PAC Issues First Binding Opinion of 2021 on Unduly Burdensome FOIA Requests


In September 2020, a requestor submitted a FOIA request seeking subpoenas received by the Chicago Police Department (CPD) from federal agencies and search warrants served on CPD in August 2020. CPD denied the request as unduly burdensome, and subsequently offered the requestor an opportunity to submit a new FOIA request. After the requester’s attempts to confer with CPD to reduce the request to manageable proportions were ignored, the requestor appealed the denial of his FOIA request with the PAC. 

In PAC Op. 21-001, the first binding opinion of 2021, the PAC concluded that the CPD violated FOIA by improperly denying a FOIA request as unduly burdensome under Section 3(g) and improperly denying responsive grand jury subpoenas under FOIA Section 7(1)(a). Specifically, the PAC found that CPD did not first offer the requester an opportunity to "meet and confer" so the requester could narrow the scope of the burdensome request to manageable proportions. Instead of conferring with the requestor before denying the request, CPD’s written response to the requestor omitted any mention of an opportunity to confer and invited the requestor to submit a new request. 

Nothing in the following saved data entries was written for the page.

(* ===== verification/Hints.v ===== *)
(** * Hinted handoff (pkg/backend/dist_memory.go, queueHint ... processHint)

    A write that cannot reach a replica is queued as a hint for that peer, under
    a cap per peer and caps on the number and the bytes of all hints, and a
    replay loop retries the queues.  The queues, the two counters that stand for
    their total length and size, and the metrics are the state.

    Parameters: the transport (an interface; its world is threaded through the
    calls), [jsonLen] the length of [json.Marshal]'s output, and [enum] the order
    in which Go ranges over the map of queues.

    The theorems: how the counters relate to the queues for every interleaving of
    queueing and replaying and what became of every hint, what one replay pass sends
    and keeps, an execution in which the byte cap does not bound the queues, and one
    in which a hint is dropped that no metric counts. *)

From stdpp Require Import base gmap strings list fin_maps.
From Stdlib Require Import ZArith Lia.
From S2P Require Import Prelude Item.

(** ** The code *)

Inductive hintSource := hintSourceReplication | hintSourceMigration.

Record hintedEntry := MkHint {
  h_item : Item; queuedAt : Z; expire : Z; h_size : Z (* int64 *); source : hintSource }.

Record HintConfig := MkHintConfig {
  hintTTL : Z; hintMaxPerNode : Z; hintMaxTotal : Z; hintMaxBytes : Z }.

(** The counters of distMetrics the hint code touches, all [atomic.Int64]. *)
Record HintMetrics := MkHintMetrics {
  hintedQueued : Z; hintedReplayed : Z; hintedExpired : Z; hintedGlobalDropped : Z; hintedBytes : Z;
  migrationHintQueued : Z; migrationHintReplayed : Z; migrationHintExpired : Z;
  migrationHintDropped : Z; migrationHintLastAgeNanos : Z }.

Record HintState := MkHints {
  hints : gmap string (list hintedEntry); hintTotal : Z; hintBytes : Z; hmetrics : HintMetrics }.

Definition noMetrics : HintMetrics := MkHintMetrics 0 0 0 0 0 0 0 0 0 0.
Definition noHints : HintState := MkHints ∅ 0 0 noMetrics.

Definition is_migration (s : hintSource) : bool :=
  match s with hintSourceMigration => true | hintSourceReplication => false end.

(** [Add(1)] on the counters of one kind, and on the migration counter of the same
    kind when the hint comes from a migration. *)
Definition bump (on : bool) (z : Z) : Z := if on then i64 (z + 1) else z.

Definition countQueued (src : hintSource) (bytesNow : Z) (m : HintMetrics) : HintMetrics :=
  MkHintMetrics (i64 (hintedQueued m + 1)) (hintedReplayed m) (hintedExpired m) (hintedGlobalDropped m)
    bytesNow (bump (is_migration src) (migrationHintQueued m)) (migrationHintReplayed m)
    (migrationHintExpired m) (migrationHintDropped m) (migrationHintLastAgeNanos m).

Definition countDropped (src : hintSource) (m : HintMetrics) : HintMetrics :=
  MkHintMetrics (hintedQueued m) (hintedReplayed m) (hintedExpired m) (i64 (hintedGlobalDropped m + 1))
    (hintedBytes m) (migrationHintQueued m) (migrationHintReplayed m) (migrationHintExpired m)
    (bump (is_migration src) (migrationHintDropped m)) (migrationHintLastAgeNanos m).

Definition countExpired (src : hintSource) (m : HintMetrics) : HintMetrics :=
  MkHintMetrics (hintedQueued m) (hintedReplayed m) (i64 (hintedExpired m + 1)) (hintedGlobalDropped m)
    (hintedBytes m) (migrationHintQueued m) (migrationHintReplayed m)
    (bump (is_migration src) (migrationHintExpired m)) (migrationHintDropped m)
    (migrationHintLastAgeNanos m).

(** The age is only stored for a migration hint; [queuedAt] is set by
    [queueHint], so it is never the zero time. *)
Definition countReplayed (e : hintedEntry) (now : Z) (m : HintMetrics) : HintMetrics :=
  MkHintMetrics (hintedQueued m) (i64 (hintedReplayed m + 1)) (hintedExpired m) (hintedGlobalDropped m)
    (hintedBytes m) (migrationHintQueued m) (bump (is_migration (source e)) (migrationHintReplayed m))
    (migrationHintExpired m) (migrationHintDropped m)
    (if is_migration (source e) then sat64 (now - queuedAt e) else migrationHintLastAgeNanos m).

Definition storeBytes (b : Z) (m : HintMetrics) : HintMetrics :=
  MkHintMetrics (hintedQueued m) (hintedReplayed m) (hintedExpired m) (hintedGlobalDropped m) b
    (migrationHintQueued m) (migrationHintReplayed m) (migrationHintExpired m) (migrationHintDropped m)
    (migrationHintLastAgeNanos m).

Definition with_hmetrics (f : HintMetrics → HintMetrics) (s : HintState) : HintState :=
  MkHints (hints s) (hintTotal s) (hintBytes s) (f (hmetrics s)).

Definition adjustHintAccounting (countDelta bytesDelta : Z) (s : HintState) : HintState :=
  let t := i64 (hintTotal s + countDelta) in
  let b := i64 (hintBytes s + bytesDelta) in
  MkHints (hints s) (if (t <? 0)%Z then 0%Z else t) (if (b <? 0)%Z then 0%Z else b) (hmetrics s).

Section Hints.
Context (jsonLen : any → option Z).

Definition approxHintSize (item : option Item) : Z :=
  match item with
  | None => 0
  | Some it =>
      let total := Z.of_nat (String.length (Key it)) in
      match Value it with
      | AString v => i64 (total + Z.of_nat (String.length v))
      | ABytes v => i64 (total + Z.of_nat (length v))
      | v => match jsonLen v with Some n => i64 (total + n) | None => total end
      end
  end.

Context (cfg : HintConfig).

(** [None] is the panic of [queue[0]] on an empty queue. *)
Definition dropOldest (queue : list hintedEntry) (s : HintState)
    : option (list hintedEntry * HintState) :=
  if (0 <? hintMaxPerNode cfg)%Z && (hintMaxPerNode cfg <=? Z.of_nat (length queue))%Z then
    match queue with
    | dropped :: queue => Some (queue, adjustHintAccounting (-1) (- h_size dropped) s)
    | [] => None
    end
  else Some (queue, s).

Definition queueHint (now : Z) (nodeID : string) (item : Item) (src : hintSource) (s : HintState)
    : option HintState :=
  if (hintTTL cfg <=? 0)%Z then Some s
  else
    let size := approxHintSize (Some item) in
    '(queue, s) ← dropOldest (default [] (hints s !! nodeID)) s;
    if ((0 <? hintMaxTotal cfg)%Z && (hintMaxTotal cfg <=? hintTotal s)%Z)
       || ((0 <? hintMaxBytes cfg)%Z && (hintMaxBytes cfg <? i64 (hintBytes s + size))%Z)
    then Some (with_hmetrics (countDropped src) s)
    else
      let cloned := item in
      let queue := queue ++ [MkHint cloned now (now + hintTTL cfg) size src] in
      let s := adjustHintAccounting 1 size
                 (MkHints (<[nodeID := queue]> (hints s)) (hintTotal s) (hintBytes s) (hmetrics s)) in
      Some (with_hmetrics (countQueued src (hintBytes s)) s).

Although FOIA does not specify the scope of required dialogue between the parties, the PAC argued that CPD’s refusal to participate in any meaningful exchange with the requestor, and ignoring the requestor’s efforts to confer, clearly did not fulfill the requirement specified in Section 3(g). Indeed, the PAC reasoned that the requirement to confer before denying a request as burdensome would be meaningless if a public body could simply refuse to follow through on an offer to confer when the requestor asks to do so. In addition to CPD’s failure to confer with the requestor, the PAC concluded that CPD also improperly denied the request as burdensome without specifying facts explaining why complying with parts of the FOIA request would burden CPD’s operations. 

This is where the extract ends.